И потом Екатеринбург – удивительное место. Такого, что происходит в нашем городе, нет ни в одном другом. У нас есть "зарубки" в разных направлениях искусства. Театр, музыка, танцы, рок, кино, литература – постоянно что-то выстреливает. В то время, как другие города просто спят. Это – прекрасный компот, в котором приятно вариться. Насколько я знаю, в других городах не так. Все нам завидуют.

– Вас можно назвать сталкером, коллекционером, собирателем невероятных фактов и потрясающих планов, каждый – картина, скрупулезная детализированная работа, картинку буквально хочется пить глазами. Вдобавок любой ваш фильм – это галерея лиц актеров, которые просто поражают своей какой-то нестандартной, живой красотой. Та же прекрасная Полина Ауг. Откуда все это берется?

– Перед каждым фильмом я погружаюсь в материал. Я делаю большую научную работу, изучаю первоисточники, архивы, документы, фотографии того времени. Лица. Часто у меня висят портреты конкретной эпохи и увеличенные фотографии конкретной местности. Лица – это очень важно. Основной проигрыш московских фильмов – это лица, особенно массовки. Мы тщательно подбираем актеров, работаем над этим. Каждое лицо – это арт-объект.


Кадры из фильма "Ангелы революции", 2014

– Раньше лица были другими?

– Конечно, я это вижу совершенно четко. Раньше люди из разных регионов редко пересекались. К примеру, рязанцы отличались резко от коми-пермяков, а потом это все перемешалось. Найти аутентичное деревенское лицо сейчас не так просто. Лицо того времени – это целая история.

– Ваши актеры – именно такие, ощущение, что нет ролей второго плана.

– Потому что роли прописаны хорошо. Я сначала пишу для них истории, а потом приглашаю человека под эту роль. Зачем хороший актер на плохую роль? Это будет пустая трата денег, времени. Многие актеры попросту нераскрыты. У нас в городе очень много хороших актеров. В новых фильмах, которые я сейчас снимаю, в фильме "Последняя милая Болгария" – все актеры из Екатеринбурга, я беру их из наших театров.

– Алексей Федорченко в начале кинокарьеры и сейчас – в чем разница? Что изменилось с тех пор?

– Я, конечно же, повзрослел.

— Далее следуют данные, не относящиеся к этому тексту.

(* ===== verification/BlockServer.v ===== *)
(** * Serving blocks ([crates/syncthing-sync/src/block_server.rs])

    Validation of remote file names and the handler of block requests.  Paths
    are their components.  What the operating system answers (canonicalization
    through symbolic links, the current directory, opening, short reads) and
    the SHA-256 digest are parameters. *)

From S2P Require Import Prelude Core Bep.

Inductive BlockRequestError :=
| FolderNotFound
| FileNotFound
| InvalidFileName
| HashMismatch
| IoError.

Definition error_code (e : BlockRequestError) : ErrorCode :=
  match e with
  | FolderNotFound | FileNotFound => NoSuchFile
  | InvalidFileName | HashMismatch => InvalidFile
  | IoError => Generic
  end.

Definition slash : ascii := "/"%char.
Definition backslash : ascii := "\"%char.
Definition nul : ascii := "000"%char.

Definition segment_valid (segment : str) : bool :=
  negb (bool_decide (segment = []) || bool_decide (segment = $".") || bool_decide (segment = $"..")) &&
  negb (contains backslash segment).

Definition validate_remote_name (n : str) : result BlockRequestError unit :=
  if decide (n = []) then Err InvalidFileName
  else if starts_with [slash] n || starts_with [backslash] n then Err InvalidFileName
  else if contains nul n then Err InvalidFileName
  else if forallb segment_valid (split_on slash n) then Ok tt
  else Err InvalidFileName.

(** A path: whether it is absolute, and its components. *)
Record PathBuf := mkPathBuf { path_absolute : bool; components : list str }.

Definition path_push (p : PathBuf) (segment : str) : PathBuf :=
  mkPathBuf (path_absolute p) (components p ++ [segment]).

(** [base.join(p)]: an absolute [p] replaces [base]. *)
Definition path_append (base p : PathBuf) : PathBuf :=
  if path_absolute p then p else mkPathBuf (path_absolute base) (components base ++ components p).

Definition path_parent (p : PathBuf) : option PathBuf :=
  match components p with
  | [] => None
  | _ => Some (mkPathBuf (path_absolute p) (take (length (components p) - 1) (components p)))
  end.

Definition path_file_name (p : PathBuf) : option str := last (components p).

Definition path_starts_with (p root : PathBuf) : bool :=
  bool_decide (path_absolute p = path_absolute root) && starts_with (components root) (components p).

Definition sanitize_name (n : str) : result BlockRequestError PathBuf :=
  let? _ := validate_remote_name n in
  Ok (fold_left path_push (split_on slash n) (mkPathBuf false [])).

Inductive OpenError := OpenNotFound | OpenOther.

Section Serve.
Context (canonicalize : PathBuf -> option PathBuf)
        (current_dir : option PathBuf)
        (open_file : PathBuf -> result OpenError (list Z))
        (read_some : nat -> nat)
        (sha256 : list Z -> list Z).

Definition temporary_path (folder_root final_path : PathBuf) : result BlockRequestError PathBuf :=
  let parent := default folder_root (path_parent final_path) in
  let? file_name := ok_or (path_file_name final_path) InvalidFileName in
  Ok (path_push parent ($".syncthing." ++ file_name ++ $".tmp")).

(** The canonical form, or an absolute spelling when the file is missing. *)
Definition canonical_or_absolute (p : PathBuf) : PathBuf :=
  match canonicalize p with
  | Some c => c
  | None => if path_absolute p then p
            else path_append (default (mkPathBuf false []) current_dir) p
  end.

(** [seek] then one [read] into a buffer of [size] bytes: a negative offset is
    refused by the system, [read_some] bounds what one call delivers. *)
Definition read_at (data : list Z) (offset size : Z) : result BlockRequestError (list Z) :=
  if offset <? 0 then Err IoError
  else
    let n := Z.to_nat (size `max` 0) in
    Ok (take (n `min` read_some n) (drop (Z.to_nat offset) data)).

Definition serve_block_request_sync (folder_root : PathBuf) (req : Request)
  : result BlockRequestError (list Z) :=
  let? relative_path := sanitize_name (req_name req) in
  let final_path := path_append folder_root relative_path in
  let? file_path :=
    if req_from_temporary req then temporary_path folder_root final_path else Ok final_path in
  let canonical_root := default folder_root (canonicalize folder_root) in
  let canonical_file := canonical_or_absolute file_path in
  if negb (path_starts_with canonical_file canonical_root) then Err InvalidFileName
  else
    let? data := match open_file canonical_file with
                 | Ok data => Ok data
                 | Err OpenNotFound => Err FileNotFound
                 | Err OpenOther => Err IoError
                 end in
    let? buf := read_at data (req_offset req) (req_size req) in
    if decide (req_hash req = []) then Ok buf
    else if decide (sha256 buf = req_hash req) then Ok buf
    else Err HashMismatch.

End Serve.

(** ** Specification: lexical resolution of a path *)

(** What a path denotes when no symbolic link is involved: ["."] stays, [".."]
    climbs. *)
Fixpoint resolve (acc segs : list str) : list str :=
  match segs with
  | [] => acc
  | s :: rest =>
      if decide (s = $"..") then resolve (take (length acc - 1) acc) rest
      else if decide (s = $"." \/ s = []) then resolve acc rest
      else resolve (acc ++ [s]) rest
  end.

Lemma segment_valid_spec s :
  segment_valid s = true <-> s <> [] /\ s <> ($".") /\ s <> ($"..") /\ backslash ∉ s.
Proof.
  unfold segment_valid. rewrite andb_true_iff, !negb_true_iff, !orb_false_iff, contains_false.
  rewrite !bool_decide_eq_false. naive_solver.
Qed.

Lemma resolve_valid acc segs :
  Forall (fun s => segment_valid s = true) segs -> resolve acc segs = acc ++ segs.
Proof.
  intros H. revert acc. induction H as [|s segs Hs _ IH]; intros acc; simpl; [by rewrite app_nil_r|].
  apply segment_valid_spec in Hs as (H1 & H2 & H3 & _).
  rewrite decide_False by done. rewrite decide_False by naive_solver. rewrite IH.
  by rewrite <-app_assoc.
Qed.

Lemma validate_remote_name_Ok n :
  validate_remote_name n = Ok tt ->
  n <> [] /\ nul ∉ n /\ Forall (fun s => segment_valid s = true) (split_on slash n).
Proof.
  unfold validate_remote_name. case_decide; [done|]. destruct (_ || _); [done|].
  destruct (contains nul n) eqn:En; [done|]. destruct (forallb _ _) eqn:Ef; [|done].
  intros _. split; [done|]. split; [by apply contains_false|].
  apply Forall_forall. intros s Hs. rewrite forallb_forall in Ef. by apply Ef, list_elem_of_In.
Qed.

Lemma fold_path_push segs a cs :
  fold_left path_push segs (mkPathBuf a cs) = mkPathBuf a (cs ++ segs).
Proof.
  revert cs. induction segs as [|s segs IH]; intros cs; simpl; [by rewrite app_nil_r|].
  unfold path_push at 2. simpl. rewrite IH. by rewrite <-app_assoc.
Qed.

(** ** Properties *)

(** C34: an accepted remote name cannot escape the folder: its components are
    non-empty, are neither dot entries nor contain separators or NUL, joining
    them gives the name back, and resolving them below any root climbs nowhere
    but ends strictly below that root at exactly those components. *)
Theorem validate_remote_name_confined n root :
  validate_remote_name n = Ok tt ->
  sanitize_name n = Ok (mkPathBuf false (split_on slash n)) /\
  join [slash] (split_on slash n) = n /\
  (forall s, s ∈ split_on slash n ->
     s <> [] /\ s <> ($".") /\ s <> ($"..") /\ slash ∉ s /\ backslash ∉ s /\ nul ∉ s) /\
  resolve root (split_on slash n) = root ++ split_on slash n /\
  split_on slash n <> [].
Proof.
  intros Hv. destruct (validate_remote_name_Ok n Hv) as (Hn & Hnul & Hs).
  split; [unfold sanitize_name; rewrite Hv; simpl; by rewrite fold_path_push|].
  split; [apply join_split_on|]. split; [|split; [by apply resolve_valid|apply split_on_nonempty]].
  intros s Hin. rewrite Forall_forall in Hs. apply Hs in Hin as Hval.
  apply segment_valid_spec in Hval as (H1 & H2 & H3 & H4). repeat (split; [done|]).
  split; [by eapply split_on_no_sep|]. split; [done|]. intros Hc. apply Hnul.
  rewrite <-(join_split_on slash n). eapply elem_of_join; done.
Qed.

Lemma validate_remote_name_confined_witness :
  resolve [$"srv"; $"data"] (split_on slash ($"a/b.txt")) = [$"srv"; $"data"; $"a"; $"b.txt"].
Proof.
  destruct (validate_remote_name_confined ($"a/b.txt") [$"srv"; $"data"]) as (_ & _ & _ & E & _).
  - vm_compute. reflexivity.
  - rewrite E. vm_compute. reflexivity.
Defined.

Lemma path_starts_with_spec p root :
  path_starts_with p root = true <->
  path_absolute p = path_absolute root /\ exists rest, components p = components root ++ rest.
Proof.
  unfold path_starts_with. rewrite andb_true_iff, bool_decide_eq_true, starts_with_spec. done.
Qed.

(** C35: whatever a peer requests and whatever the links on disk are, data is only
    served from an opened file whose canonical path lies below the canonical
    folder root, it is a prefix of the requested range of that file and no
    longer than requested, and if the request names a hash the data has it. *)
Theorem serve_block_request_sound canonicalize current_dir open_file read_some sha256 root req buf :
  serve_block_request_sync canonicalize current_dir open_file read_some sha256 root req = Ok buf ->
  exists p data,
    open_file p = Ok data /\
    path_absolute p = path_absolute (default root (canonicalize root)) /\
    (exists rest, components p = components (default root (canonicalize root)) ++ rest) /\
    0 <= req_offset req /\
    (exists n, buf = take n (drop (Z.to_nat (req_offset req)) data) /\
       Z.of_nat n <= req_size req `max` 0) /\
    (req_hash req <> [] -> sha256 buf = req_hash req).
Proof.
  unfold serve_block_request_sync.
  intros (rel & _ & H)%result_bind_Ok. apply result_bind_Ok in H as (fp & _ & H).
  destruct (path_starts_with _ _) eqn:Ep; [|done]. cbn [negb] in H.
  apply path_starts_with_spec in Ep as [Ea Er].
  apply result_bind_Ok in H as (data & Ed & H). apply result_bind_Ok in H as (b & Eb & H).
  assert (buf = b /\ (req_hash req <> [] -> sha256 b = req_hash req)) as [-> Hh].
  { case_decide; [injection H as ->; done|]. case_decide; [injection H as ->; done|done]. }
  exists (canonical_or_absolute canonicalize current_dir fp), data.
  split; [by destruct (open_file _) as [|[]]; simplify_eq|]. split; [done|]. split; [done|].
  unfold read_at in Eb. destruct (Z.ltb_spec (req_offset req) 0); [done|]. injection Eb as <-.
  split; [done|]. split; [|done]. eexists. split; [done|]. lia.
Qed.

(** A disk with one file below the root [/srv]. *)
Definition demo_open (p : PathBuf) : result OpenError (list Z) :=
  if decide (components p = [$"srv"; $"a"]) then Ok [10; 11; 12; 13] else Err OpenNotFound.

Definition demo_request (n : str) : Request := mkRequest 1 ($"f") n 1 2 [] false 0.

Lemma serve_block_request_sound_witness :
  exists p data, demo_open p = Ok data /\
    exists n, [11; 12] = take n (drop 1 data) /\ Z.of_nat n <= 2.
Proof.
  destruct (serve_block_request_sound Some None demo_open (fun n => n) (fun b => b)
              (mkPathBuf true [$"srv"]) (demo_request ($"a")) [11; 12])
    as (p & data & H1 & _ & _ & _ & (n & H2 & H3) & _).
  - vm_compute. reflexivity.
  - exists p, data. split; [exact H1|]. exists n. split; [exact H2|exact H3].
Defined.

(** A missing file below a symbolically linked folder root is answered as an
    invalid name, not as a missing file: the root is compared in canonical form,
    the file, which cannot be canonicalized, in its original spelling. *)
Theorem missing_file_reported_invalid :
  let canonicalize p := if decide (components p = [$"data"]) then Some (mkPathBuf true [$"mnt"; $"d"]) else None in
  let serve root := serve_block_request_sync canonicalize None demo_open (fun n => n) (fun b => b)
                      (mkPathBuf true root) (demo_request ($"gone")) in
  serve [$"data"] = Err InvalidFileName /\ serve [$"srv"] = Err FileNotFound /\
  error_code InvalidFileName = InvalidFile /\ error_code FileNotFound = NoSuchFile.
Proof. vm_compute. repeat split; reflexivity. Qed.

Я начал снимать 17–18 лет назад, это большой срок – у меня за это время дети выросли совсем. Но до сих пор каждую картину я начинаю, не зная, как я ее буду делать. Поскольку я не учился режиссуре и у меня нет четкого заложенного киношколой алгоритма, как должно делаться кино, я придумываю каждый фильм снова. Может быть, еще и поэтому все они разные. И я уже успеваю забыть предыдущую работу, взявшись за новую. Я стараюсь чистить голову. Сейчас на «Кинотавре» мы показываем "Войну Анны", у меня что-то спрашивают, а я уже все забыл. Потому что после нее уже снял еще две картины.

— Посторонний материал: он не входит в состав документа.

(** C17: losing a conflict never destroys a file: when the remote version wins
    over a binary file, the local content is found under the conflict name in
    the same folder, the original path is free for the download, and the
    database holds the remote version. *)
Theorem conflict_copy_kept env fo l r fp w node :
  w_inv w -> env_rename_ok env = true -> is_conflict l r = true ->
  remote_wins_conflict l r = true -> is_mergeable_text (name l) = false ->
  name l <> [] -> starts_with ($"/") (name l) = false -> name l = name r ->
  w_disk w (path_join fp (name l)) = Some node ->
  exists w', resolve_conflict env fo l r fp w = (Ok RenameBoth, w') /\
    w_disk w' (path_join fp (conflict_name env (name l))) = Some node /\
    w_disk w' (path_join fp (name l)) = None /\
    w_files w' fo !! name l = Some r.
Proof.
  intros Hi Hr Hc Hw Hm Hne Hrel Hn Hd.
  destruct (resolve_conflict_run env fo l r fp w Hi Hr Hc) as (res & w' & E & _ & Hf & _ & _ & Hres & Hdisk).
  unfold conflict_winner in Hf. rewrite Hw, Hm in *. cbn [andb negb] in Hdisk. subst res.
  exists w'. split; [done|].
  unfold path_exists in Hdisk. rewrite bool_decide_eq_true_2 in Hdisk by (by eexists). rewrite Hdisk.
  destruct (path_join_relative fp (name l) Hrel) as [sep Hsep].
  destruct (Hsep (conflict_name env (name l))) as [E1 E2]; [by apply conflict_name_relative|].
  destruct (disk_rename_moved (w_disk w) (path_join fp (name l)) (path_join fp (conflict_name env (name l)))) as [M1 M2].
  { rewrite E1, E2, !length_app. pose proof (conflict_name_longer env (name l)). lia. }
  rewrite M1, M2. split; [done|]. split; [done|]. by rewrite Hf, Hn, lookup_insert_eq.
Qed.

(** A failed rename aborts the resolution before anything is lost: the error
    names the file, and database and disk are as before. *)
Theorem conflict_rename_error env fo l r fp w :
  env_rename_ok env = false -> is_conflict l r = true ->
  remote_wins_conflict l r = true -> is_mergeable_text (name l) = false ->
  path_exists (w_disk w) (path_join fp (name l)) = true ->
  exists w', resolve_conflict env fo l r fp w = (Err (SyncConflict (name l)), w') /\
    w_db w' = w_db w /\ w_disk w' = w_disk w.
Proof.
  intros Hr Hc Hw Hm Hp. unfold resolve_conflict. rewrite Hc, Hw, Hm. cbn [negb].
  erewrite se_bind_run by apply publish_run. rewrite decide_False by done. cbn [apply_resolution].
  unfold se_bind at 1, rename_conflict_files. erewrite se_bind_run by done. cbn [w_disk].
  rewrite Hp, Hr. cbn. by eexists.
Qed.

(** A local win leaves the two versions concurrent: the version stored
    afterwards is the unchanged local one, which does not dominate the remote
    version, so the same conflict is detected again on the next exchange. *)
Theorem local_win_stays_concurrent env fo l r fp w :
  w_inv w -> env_rename_ok env = true -> is_conflict l r = true -> remote_wins_conflict l r = false ->
  exists w' stored, resolve_conflict env fo l r fp w = (Ok UseLocal, w') /\
    w_files w' fo !! name l = Some stored /\
    vector_compare (version stored) (version r) = Conflict /\
    vector_dominates (version stored) (version r) = false.
Proof.
  intros Hi Hr Hc Hw.
  destruct (resolve_conflict_run env fo l r fp w Hi Hr Hc) as (res & w' & E & _ & Hf & _ & _ & Hres & _).
  unfold conflict_winner in Hf. rewrite Hw in *. subst res. exists w', l. split; [done|].
  rewrite Hf, lookup_insert_eq. split; [done|].
  rewrite vector_compare_dominates. unfold is_conflict in Hc.
  destruct (vector_dominates (version l) (version r)); [done|].
  by destruct (vector_dominates (version r) (version l)).
Qed.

Ну, а что изменилось? Наверное, я стал более уверенным. Хотя, когда снимал те же "Первые на Луне", вообще ничего не страшно было. Наверное, я мало изменился.


Кадры из фильма "Первые на Луне", 2004

– В одном из интервью вы рассказывали о своей коллекции книг репрессированных ученых, о том, что сейчас полностью погружены в это…

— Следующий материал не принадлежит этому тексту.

(** [put]: the number of evicted entries; [fuel] bounds the eviction loop. *)
Definition cache_put (fuel : nat) (c : LruCache T) (h : BlockHash) (data : Bytes) : Z * LruCache T :=
  let data_size := data_len data in
  let c1 := cache_remove c h in
  let '(c2, evicted) := evict_loop fuel c1 data_size 0 in
  if data_size <=? max_size c2
  then (evicted, mkLruCache (lru_put (entries c2) h data) (max_size c2) (wrap 64 (current_size c2 + data_size)))
  else (evicted, c2).

Definition cache_contains (c : LruCache T) (h : BlockHash) : bool := lru_contains (entries c) h.

Definition cache_clear (c : LruCache T) : LruCache T := mkLruCache (lru_clear (entries c)) (max_size c) 0.

End Cache.

(** ** The key-value store behind it *)

Inductive StorageError := StorageFailure | HashMismatchError.

Class KeyValueStore (KV : Type) := {
  kv_get : KV -> list Z -> result StorageError (option Bytes);
  kv_put : KV -> list Z -> Bytes -> result StorageError unit * KV;
  kv_contains : KV -> list Z -> result StorageError bool;
  kv_delete : KV -> list Z -> result StorageError unit * KV;
}.

(** A failing call reports it and changes nothing. *)
Class KeyValueLaws (KV : Type) `{KeyValueStore KV} := {
  kv_map : KV -> gmap (list Z) Bytes;
  kv_get_spec : forall s k r, kv_get s k = Ok r -> r = kv_map s !! k;
  kv_contains_spec : forall s k b, kv_contains s k = Ok b -> b = bool_decide (is_Some (kv_map s !! k));
  kv_put_spec : forall s k d, kv_map (kv_put s k d).2 =
    match (kv_put s k d).1 with Ok _ => <[k := d]> (kv_map s) | Err _ => kv_map s end;
  kv_delete_spec : forall s k, kv_map (kv_delete s k).2 =
    match (kv_delete s k).1 with Ok _ => delete k (kv_map s) | Err _ => kv_map s end;
}.

Record CacheStats := mkCacheStats { hits : Z; misses : Z; evictions : Z }.

(** ["block:"] *)
Definition BLOCK_KEY_PREFIX : list Z := [98; 108; 111; 99; 107; 58].

Definition make_block_key (h : BlockHash) : list Z := BLOCK_KEY_PREFIX ++ h.

Record CachedBlockStore (KV T : Type) := mkCachedBlockStore {
  bs_store : KV;
  bs_cache : LruCache T;
  bs_stats : CacheStats;
}.
Arguments mkCachedBlockStore {KV T}.
Arguments bs_store {KV T}.
Arguments bs_cache {KV T}.
Arguments bs_stats {KV T}.

Section BlockStore.
Context {KV T : Type} `{KeyValueStore KV} `{LruCrate T}.
Context (sha256 : Bytes -> BlockHash).
Abbreviation Store := (CachedBlockStore KV T).

(** Enough rounds for the eviction loop: the number of entries is bounded by
    the capacity. *)
Definition put_fuel (s : Store) : nat := Z.to_nat (max_size (bs_cache s) `max` 1).

(** Inserting into the cache and counting the evictions. *)
Definition cache_fill (s : Store) (h : BlockHash) (data : Bytes) : Store :=
  let '(evicted, c) := cache_put (put_fuel s) (bs_cache s) h data in
  mkCachedBlockStore (bs_store s) c
    (mkCacheStats (hits (bs_stats s)) (misses (bs_stats s)) (wrap 64 (evictions (bs_stats s) + evicted))).

Definition set_store (s : Store) (kv : KV) : Store := mkCachedBlockStore kv (bs_cache s) (bs_stats s).

Definition store_put (s : Store) (h : BlockHash) (data : Bytes) : result StorageError unit * Store :=
  if decide (sha256 data = h) then
    let '(r, kv) := kv_put (bs_store s) (make_block_key h) data in
    match r with
    | Ok _ => (Ok tt, cache_fill (set_store s kv) h data)
    | Err e => (Err e, set_store s kv)
    end
  else (Err HashMismatchError, s).

Definition store_get (s : Store) (h : BlockHash) : result StorageError (option Bytes) * Store :=
  match cache_peek (bs_cache s) h with
  | Some data =>
      let '(_, c) := cache_touch (bs_cache s) h in
      (Ok (Some data), mkCachedBlockStore (bs_store s) c
         (mkCacheStats (wrap 64 (hits (bs_stats s) + 1)) (misses (bs_stats s)) (evictions (bs_stats s))))
  | None =>
      let s1 := mkCachedBlockStore (bs_store s) (bs_cache s)
         (mkCacheStats (hits (bs_stats s)) (wrap 64 (misses (bs_stats s) + 1)) (evictions (bs_stats s))) in
      match kv_get (bs_store s1) (make_block_key h) with
      | Ok (Some data) => (Ok (Some data), cache_fill s1 h data)
      | Ok None => (Ok None, s1)
      | Err e => (Err e, s1)
      end
  end.

Definition store_has (s : Store) (h : BlockHash) : result StorageError bool :=
  if cache_contains (bs_cache s) h then Ok true else kv_contains (bs_store s) (make_block_key h).

Definition store_delete (s : Store) (h : BlockHash) : result StorageError unit * Store :=
  let '(r, kv) := kv_delete (bs_store s) (make_block_key h) in
  match r with
  | Ok _ => (Ok tt, mkCachedBlockStore kv (cache_remove (bs_cache s) h) (bs_stats s))
  | Err e => (Err e, set_store s kv)
  end.

Fixpoint store_prefetch (s : Store) (hashes : list BlockHash) : result StorageError unit * Store :=
  match hashes with
  | [] => (Ok tt, s)
  | h :: rest =>
      match kv_get (bs_store s) (make_block_key h) with
      | Ok (Some data) =>
          store_prefetch (if cache_contains (bs_cache s) h then s else cache_fill s h data) rest
      | Ok None => store_prefetch s rest
      | Err e => (Err e, s)
      end
  end.

Definition store_clear_cache (s : Store) : Store :=
  mkCachedBlockStore (bs_store s) (cache_clear (bs_cache s)) (bs_stats s).

End BlockStore.

(** ** The size invariant of the cache *)

Definition total (l : list (BlockHash * Bytes)) : Z := foldr (fun p acc => data_len p.2 + acc) 0 l.

Lemma total_nonneg l : 0 <= total l.
Proof. induction l as [|p l IH]; simpl; [lia|]. unfold data_len. lia. Qed.

Lemma total_app l1 l2 : total (l1 ++ l2) = total l1 + total l2.
Proof. induction l1 as [|p l1 IH]; simpl; [lia|]. rewrite IH. lia. Qed.

Lemma total_length l : Forall (fun p => p.2 <> []) l -> Z.of_nat (length l) <= total l.
Proof.
  induction 1 as [|[k d] l Hd _ IH]; simpl; [lia|]. simpl in Hd. unfold data_len.
  destruct d; [done|]. simpl length. lia.
Qed.

Lemma assoc_find_elem h d l : assoc_find h l = Some d -> (h, d) ∈ l.
Proof.
  induction l as [|[k v] l IH]; simpl; [done|]. case_decide.
  - intros [= ->]. subst. by left.
  - intros E. right. auto.
Qed.

Lemma assoc_find_None h l : assoc_find h l = None <-> h ∉ l.*1.
Proof.
  induction l as [|[k v] l IH]; simpl; [split; [intros _; apply not_elem_of_nil|done]|].
  case_decide as E; subst.
  - split; [done|]. intros Hn. exfalso. apply Hn. by left.
  - rewrite IH, not_elem_of_cons. naive_solver.
Qed.

Lemma assoc_find_NoDup h d l : NoDup l.*1 -> (h, d) ∈ l -> assoc_find h l = Some d.
Proof.
  induction l as [|[k v] l IH]; simpl; intros Hn Hin; [by apply elem_of_nil in Hin|].
  inversion Hn as [|? ? Hk Hn']; subst. apply elem_of_cons in Hin as [[= -> ->]|Hin]; [by rewrite decide_True|].
  rewrite decide_False; [by apply IH|]. intros ->. apply Hk. apply list_elem_of_fmap. by exists (h, d).
Qed.

Lemma assoc_remove_notin h l : h ∉ l.*1 -> assoc_remove h l = l.
Proof.
  unfold assoc_remove. induction l as [|p l IH]; [done|]. cbn [fmap list_fmap].
  intros [H1 H2]%not_elem_of_cons. rewrite filter_cons_True by congruence. by rewrite IH.
Qed.

Lemma total_remove h l :
  NoDup l.*1 ->
  total (assoc_remove h l) = total l - match assoc_find h l with Some d => data_len d | None => 0 end.
Proof.
  induction l as [|[k v] l IH]; [simpl; lia|]. cbn [fmap list_fmap]. intros Hn.
  inversion Hn as [|? ? Hk Hn']; subst. unfold assoc_remove in *. cbn [assoc_find]. case_decide as E.
  - subst k. rewrite filter_cons_False by (simpl; congruence).
    pose proof (assoc_remove_notin h l Hk) as Hr. unfold assoc_remove in Hr. rewrite Hr. simpl. lia.
  - rewrite filter_cons_True by done. simpl. rewrite IH by done. lia.
Qed.

Lemma NoDup_remove h l : NoDup l.*1 -> NoDup (assoc_remove h l).*1 /\ h ∉ (assoc_remove h l).*1.
Proof.
  intros Hn. unfold assoc_remove. split.
  - induction l as [|[k v] l IH]; [constructor|]. cbn [fmap list_fmap] in Hn.
    inversion Hn as [|? ? Hk Hn']; subst. destruct (decide (k = h)) as [->|Hne].
    + rewrite filter_cons_False by (simpl; congruence). by apply IH.
    + rewrite filter_cons_True by done. cbn [fmap list_fmap]. constructor; [|by apply IH].
      intros (p & E & [_ Hin]%list_elem_of_filter)%list_elem_of_fmap. apply Hk.
      apply list_elem_of_fmap. by exists p.
  - intros (p & E & [Hne _]%list_elem_of_filter)%list_elem_of_fmap. by apply Hne.
Qed.

Lemma elem_of_take {A : Type} n (l : list A) x : x ∈ take n l -> x ∈ l.
Proof. rewrite <-(take_drop n l) at 2. set_solver. Qed.

Lemma NoDup_take_fst n (l : list (BlockHash * Bytes)) : NoDup l.*1 -> NoDup (take n l).*1.
Proof.
  intros Hn. rewrite <-(take_drop n l), fmap_app in Hn. by apply NoDup_app in Hn as [? _].
Qed.

Lemma last_take {A : Type} (l : list A) x : last l = Some x -> take (length l - 1) l ++ [x] = l.
Proof.
  intros E. destruct l as [|y l] using rev_ind; [done|]. rewrite last_snoc in E. simplify_eq.
  rewrite length_app. simpl. replace (length l + 1 - 1)%nat with (length l) by lia.
  by rewrite take_app_length.
Qed.

Section CacheProofs.
Context {T : Type} `{LruCrateLaws T}.
Implicit Types c : LruCache T.

Abbreviation cached c := (lru_entries (entries c)).

(** [current_size] is the number of cached bytes, within the limit; blocks are
    not empty, so the crate's own entry limit is never reached. *)
Definition cache_inv c : Prop :=
  NoDup (cached c).*1 /\ Forall (fun p => p.2 <> []) (cached c) /\
  current_size c = total (cached c) /\ current_size c <= max_size c < 2 ^ 63 /\
  lru_cap (entries c) = Z.to_nat (max_size c `max` 1).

– Если сейчас начинать разговор об этом – это часа на полтора, не меньше. Я прочитал несколько лекций об этой коллекции – люди, не отрываясь, слушали. Я давно разыскиваю и собираю книги репрессированных авторов. Это безумно интересно этим заниматься – собирать, изучать. Я, конечно, не держу уже это дома, потому что это уже очень много – целая библиотека, которая требует отдельного помещения. Вместе с Лидой Канашевой мы все эти истории как-то художественно осмысляем. Пишем про этих людей рассказы, рассказики. Это большая литературная и исследовательская работа. Пока эти рассказы не публикуются. Их немного. Несколько десятков. А должно быть несколько сотен. Это то, чем я хотел бы сейчас заниматься постоянно.

– Для вас это больше чем кино по масштабу?

– Там тысячи фильмов. У меня немного изменилось отношение к кино после этого. После этих историй и судеб как-то мелко заниматься кино. Я не знаю, во что это выльется. Я хочу показать всем, какой это был ужас и огромная потеря для нашего народа, для наших народов. Это еще и такой антисталинский проект. Гибель этих людей, лучших людей нашей страны – хочется, чтобы за погибшими видели не статистику, а лица, судьбы. Вот это – гораздо больше чем кино.